The business model is simple: to tear through cases as quickly as possible. (Stern's company handled 70,382 foreclosures in 2009 alone.) This breakneck pace stems from how the mills get paid. Rather than billing hourly, they receive a predetermined flat fee for the foreclosure—typically around $1,000—plus add-ons for each of the related services. The more they foreclose, the more they make. As a result, consumer attorneys and legal experts say, even families who have been foreclosed upon illegally—and who can afford to make good on their mortgages—end up getting steamrolled. "It's 'How fast can I turn this file?'" says Ira Rheingold, executive director of the National Association of Consumer Advocates in Washington, DC. "For these guys, the law is irrelevant, the process is irrelevant, the substance is irrelevant."
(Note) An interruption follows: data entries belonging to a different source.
Lemma members_read ps : Forall (fun p => reads p.2 /\ Forall unit_ok p.1) ps -> ps <> [] -> forall n r acc, NoDup (acc ++ ps).*1 ->
  (length (join_unit 44 (member_text <$> ps)) < n)%nat ->
  json_members n (join_unit 44 (member_text <$> ps) ++ 125 :: r) acc = Some (JObj (acc ++ ps), r).
Proof.
  induction 1 as [|[k v] ps [(E & Hs & Hv) Hk] HF IH]; intros Hl n r acc Hnd Hn; [done|]. destruct n as [|n]; [lia|].
  cbn [fst snd] in *. pose proof (starts_length _ Hs).
  assert (Hfresh : k ∉ acc.*1).
  { rewrite fmap_app, fmap_cons in Hnd. apply list.NoDup_app in Hnd as (_ & Hd & _). intros Hin. apply (Hd k Hin). left. }
  assert (Hm : forall rest, (length (quote_units k) + 2 + length (text_of v) <= n)%nat -> json_members (S n) (member_text (k, v) ++ rest) acc =
    match skip_space rest with 44 :: r => json_members n r (acc ++ [(k, v)]) | 125 :: r => Some (JObj (acc ++ [(k, v)]), r) | _ => None end).
  { intros rest Hle. unfold member_text, quote. cbn [fst snd app]. rewrite <- !app_assoc.
    cbn [app json_members skip_space Z.eqb Pos.eqb orb]. rewrite read_quoted by done. cbn [skip_space Z.eqb Pos.eqb orb].
    rewrite Hv by lia. by rewrite put_fresh. }
  destruct ps as [|p ps].
  - cbn [fmap list_fmap join_unit] in *. unfold member_text, quote in Hn. cbn [fst snd app length] in Hn.
    rewrite !length_app in Hn. cbn [length] in Hn. rewrite Hm by lia. done.
  - change (join_unit 44 (member_text <$> (k, v) :: p :: ps)) with (member_text (k, v) ++ 44 :: join_unit 44 (member_text <$> p :: ps)) in *.
    rewrite length_app in Hn. unfold member_text at 1, quote in Hn. cbn [fst snd app length] in Hn. rewrite !length_app in Hn. cbn [length] in Hn.
    rewrite <- app_assoc. cbn [app]. rewrite Hm by lia. cbn [skip_space Z.eqb Pos.eqb orb].
    rewrite IH; [by rewrite <- app_assoc|done| |lia]. by rewrite <- app_assoc.
Qed.
(* ===== verification/SuiActions.v ===== *)
(** Swagger UI: the actions of the spec plugin and its wrapped actions, on the states of the
    plugins they read and dispatch to: parsing a document, executing a request. *)
From S2P Require Import Prelude JsString JsNumber YamlValue YamlTypes YamlLoader SuiUrl SuiImm SuiSpec SuiErr SuiOas3 JsJson.

(** What the actions use of the packages swagger-client, url-parse and serialize-error, and of
    the browser. *)
Class Client := {
  opId : jv -> jsstr -> jsstr -> jv;                    (* [fn.opId(op, pathName, method)] *)
  buildRequest : jv -> js_error + jv;                   (* [fn.buildRequest(request)] *)
  url_text : jv -> jv;                                  (* [urlParse(url).toString()] *)
  serializeError : jv -> jv;
  thrown : js_error -> jv;                              (* the Error object of an exception *)
  host_size : nat -> num                                (* [size] of a File or Blob *)
}.

Section Actions.
Context `{Host} `{Client} (hashCode : jv -> jsstr) (validateParam : jv -> bool -> bool -> js_error + list jv).

(** ** The system *)

Record system := { s_spec : jv; s_err : err_store; s_oas3 : jv }.

Definition dispatch (a : spec_action) (sys : system) : system :=
  {| s_spec := spec_reducer hashCode validateParam (s_spec sys) a; s_err := s_err sys; s_oas3 := s_oas3 sys |}.
(** A selector of the system: one that throws is logged and answers null. *)
Definition bound (r : js_error + jv) : jv := match r with inl _ => JNull | inr v => v end.

(** [v.toJS()] *)
Definition plain (v : jv) : js_error + jv :=
  if is_immutable v then inr (toJS v) else inl (TypeError "toJS is not a function").

(** The reducer of an error asks the system for the document, [specSelectors.specJson().toJS()]. *)
Definition js_spec (sys : system) : js_error + jv := plain (bound (specJson (s_spec sys))).
Definition dispatch_err (a : err_action) (sys : system) : system :=
  {| s_spec := s_spec sys; s_err := err_step (js_spec sys) (s_err sys) a; s_oas3 := s_oas3 sys |}.

(** The wrapped [specSelectors.isOAS3()] *)
Definition spec_isOAS3 (sys : system) : bool :=
  let json := bound (specJson (s_spec sys)) in
  match isOAS3 (returnSelfOrNewMap json) with inr yes => yes | inl _ => false end.

(** ** Action creators *)

(** [str.replace(/\t/g, "  ")] *)
Definition untab (s : jsstr) : jsstr := s ≫= (fun c => if c =? 9 then [32; 32] else [c]).

(** There is no action for what is no text. *)
Definition updateSpec (spec : jv) : option spec_action :=
  match spec with JStr s => Some (UPDATE_SPEC (JStr (untab s))) | _ => None end.
Definition updateResolved (spec : jv) : spec_action := UPDATE_RESOLVED spec.
Definition updateUrl (url : jv) : spec_action := UPDATE_URL url.
Definition updateJsonSpec (json : jv) : spec_action := UPDATE_JSON json.
Definition changeParam (path : list jsstr) (paramName paramIn : jsstr) (value : jv) (isXml : bool) : spec_action :=
  UPDATE_PARAM path (Some paramName) (Some paramIn) JUndef value isXml.
Definition changeParamByIdentity (pathMethod : list jsstr) (param value : jv) (isXml : bool) : spec_action :=
  UPDATE_PARAM pathMethod None None param value isXml.
Definition updateResolvedSubtree (path : list jsstr) (value : jv) : spec_action := UPDATE_RESOLVED_SUBTREE path value.
Definition invalidateResolvedSubtreeCache : spec_action := UPDATE_RESOLVED_SUBTREE [] empty_map.
Definition validateParams (payload : list jsstr) (isOAS3 : bool) : spec_action := VALIDATE_PARAMS payload isOAS3.
Definition updateEmptyParamInclusion (pathMethod : list jsstr) (paramName paramIn : jsstr) (includeEmptyValue : jv) : spec_action :=
  UPDATE_EMPTY_PARAM_INCLUSION pathMethod (Some paramName) (Some paramIn) includeEmptyValue.
Definition clearValidateParams (payload : list jsstr) : spec_action := CLEAR_VALIDATE_PARAMS payload.
Definition changeConsumesValue (path : list jsstr) (value : jv) : spec_action := UPDATE_OPERATION_META_VALUE path value (js "consumes_value").
Definition changeProducesValue (path : list jsstr) (value : jv) : spec_action := UPDATE_OPERATION_META_VALUE path value (js "produces_value").
Definition setResponse (path method : jsstr) (res : jv) : spec_action := SET_RESPONSE path method res.
Definition setRequest (path method : jsstr) (req : jv) : spec_action := SET_REQUEST path method req.
Definition setMutatedRequest (path method : jsstr) (req : jv) : spec_action := SET_MUTATED_REQUEST path method req.
Definition logRequest (req : jv) : spec_action := LOG_REQUEST req.
Definition clearResponse (path method : jsstr) : spec_action := CLEAR_RESPONSE path method.
Definition clearRequest (path method : jsstr) : spec_action := CLEAR_REQUEST path method.
Definition setScheme (scheme : jv) (path method : option jsstr) : spec_action := SET_SCHEME scheme path method.

(** ** Parsing a document *)

Section Parse.
Context {engine : JsEngine} (dateString : Z -> jsstr) (bi : builtins).

(** The object inherits the iterator of an array or a Buffer. *)
Fixpoint iterable (n : nat) (st : store) (proto : option value) : bool :=
  match proto with
  | Some (VRef l) =>
      match st_heap st !! l, n with
      | Some (OArr _), _ | Some (OBuf _), _ => true
      | Some (OObj _), S n' => iterable n' st (proto_of l (st_protos st))
      | _, _ => false
      end
  | _ => false
  end.

(** The loaded value as the data that [fromJSOrdered] makes of it; [None] where it throws: on a value
    that contains itself the stack runs out, and the bytes of a Buffer are no entries, unless they are
    0 and passed over.  A Date has no properties. *)
Fixpoint data_of (fuel : nat) (st : store) (v : value) : option jv :=
  match fuel with
  | O => None
  | S n =>
      match v with
      | VUndef => Some JUndef
      | VNull => Some JNull
      | VBool b => Some (JBool b)
      | VNum x => Some (JNum x)
      | VStr s => Some (JStr s)
      | VFunc _ _ => Some (JFun 0)
      | VRef l =>
          match st_heap st !! l with
          | Some (OArr vs) => JArr <$> mapM (data_of n st) vs
          | Some (OObj ps) =>
              if iterable (S (length (st_protos st))) st (proto_of l (st_protos st)) then
                es ← bi_entries bi v st;
                IMap true <$> mapM (fun p => pair p.1 ∘ ordered_value <$> data_of n st p.2) es
              else JObj <$> mapM (fun p => pair p.1 <$> data_of n st p.2) ps
          | Some (OBuf bytes) => if forallb (Z.eqb 0) bytes then Some (JObj []) else None
          | Some _ => Some (JObj [])
          | None => None
          end
      end
  end.

(** [v[name]] for a name no built-in prototype has *)
Definition read (st : store) (v : value) (name : string) : js_error + value :=
  match v with
  | VUndef | VNull => inl (TypeError "Cannot read property of undefined or null")
  | VRef _ => inr (match member_of st (js name) (Some v) with Found x => x | _ => VUndef end)
  | _ => inr VUndef
  end.

(** The paths of the references among the path items, up to an item that has no properties. *)
Fixpoint references (st : store) (items : list (jsstr * value)) : list (list jsstr) * option js_error :=
  match items with
  | [] => ([], None)
  | (k, v) :: items' =>
      match read st v "$ref" with
      | inl e => ([], Some e)
      | inr ref => let '(l, e) := references st items' in ((if negb (falsy ref) then [[js "paths"; k]] else []) ++ l, e)
      end
  end.

(** What [safeLoad] makes of a text that is not refused: the data that can be stored, whether it is an
    object or array, and the references among its path items. *)
Record document := {
  d_data : option jv;
  d_object : bool;
  d_references : list (list jsstr) * option js_error
}.

(** [get(json, ["paths"]) || {}] and its keys *)
Definition path_items (st : store) (json : value) : list (jsstr * value) :=
  match read st json "paths" with inr items => own_props (st_heap st) items | inl _ => [] end.

Definition document_of (st : store) (json : value) : document :=
  {| d_data := data_of (S (length (st_heap st))) st json; d_object := isObject json;
     d_references := references st (path_items st json) |}.

(** The loading of a text ends ([YamlTotal.loadDocuments_terminates]); a text without an end would be
    an exception. *)
Definition parse (str : jsstr) : js_error + document :=
  match safeLoad dateString bi str false false false with
  | Done v s => inr (document_of (store_of s) v)
  | Raise e _ => inl e
  | NoFuel => inl (RangeError "Maximum call stack size exceeded")
  end.

(** [e.reason], and [e.mark && e.mark.line ? e.mark.line + 1 : undefined] *)
Definition error_reason (e : js_error) : jv := match e with YAMLException r _ => JStr r | _ => JUndef end.
Definition error_line (e : js_error) : jv :=
  match e with
  | YAMLException _ (Some (_, line, _)) => if line =? 0 then JUndef else JNum (of_Z (line + 1))
  | _ => JUndef
  end.

Definition parser_error (e : js_error) : jv :=
  JObj [(js "source", JStr (js "parser")); (js "level", JStr (js "error")); (js "message", error_reason e); (js "line", error_line e)].

(** The wrapped [validateParams] *)
Definition validate_params (payload : list jsstr) (sys : system) : system :=
  dispatch (validateParams payload (spec_isOAS3 sys)) sys.

(** The system after an action, the paths asked of [requestResolvedSubtree], and the exception
    the wrapper of the action logs. *)
Record result := { r_system : system; r_asked : list (list jsstr); r_thrown : option js_error }.
Definition done (sys : system) : result := {| r_system := sys; r_asked := []; r_thrown := None |}.

(** The wrapped [updateJsonSpec]: the cache of resolved subtrees is emptied, and the path items
    that are references are asked for.  Where the document cannot be stored the reducer throws, and
    the one before stays. *)
Definition update_json (doc : document) (sys : system) : result :=
  let sys := match d_data doc with Some json => dispatch (updateJsonSpec json) sys | None => sys end in
  let sys := dispatch invalidateResolvedSubtreeCache sys in
  {| r_system := sys; r_asked := fst (d_references doc); r_thrown := snd (d_references doc) |}.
In 2006, for instance, a federal bankruptcy judge blasted New Jersey law firm Shapiro & Diaz for filing 250 home-seizure motions presigned by an employee who had left the firm more than a year earlier. Calling it "the blithe implementation of a renegade practice," the judge slapped Shapiro & Diaz with $125,000 in fines. The following year, a federal judge in Texas fined Barrett Burke Wilson Castle Daffin & Frappier—a powerful foreclosure firm—$65,000 for filing computer-generated documents the judge called "grossly erroneous" and "gibberish." Likewise, Wells Fargo was fined $95,000 thanks to shoddy paperwork by Florida Default Law Group—a Wells contractor that clearly believed, according to the judge, that "filing any old pleading without undertaking any investigation into its accuracy is perfectly acceptable practice." (In April, the state attorney general's office began probing Florida Default for allegedly "fabricating and/or presenting false and misleading documents in foreclosure cases.")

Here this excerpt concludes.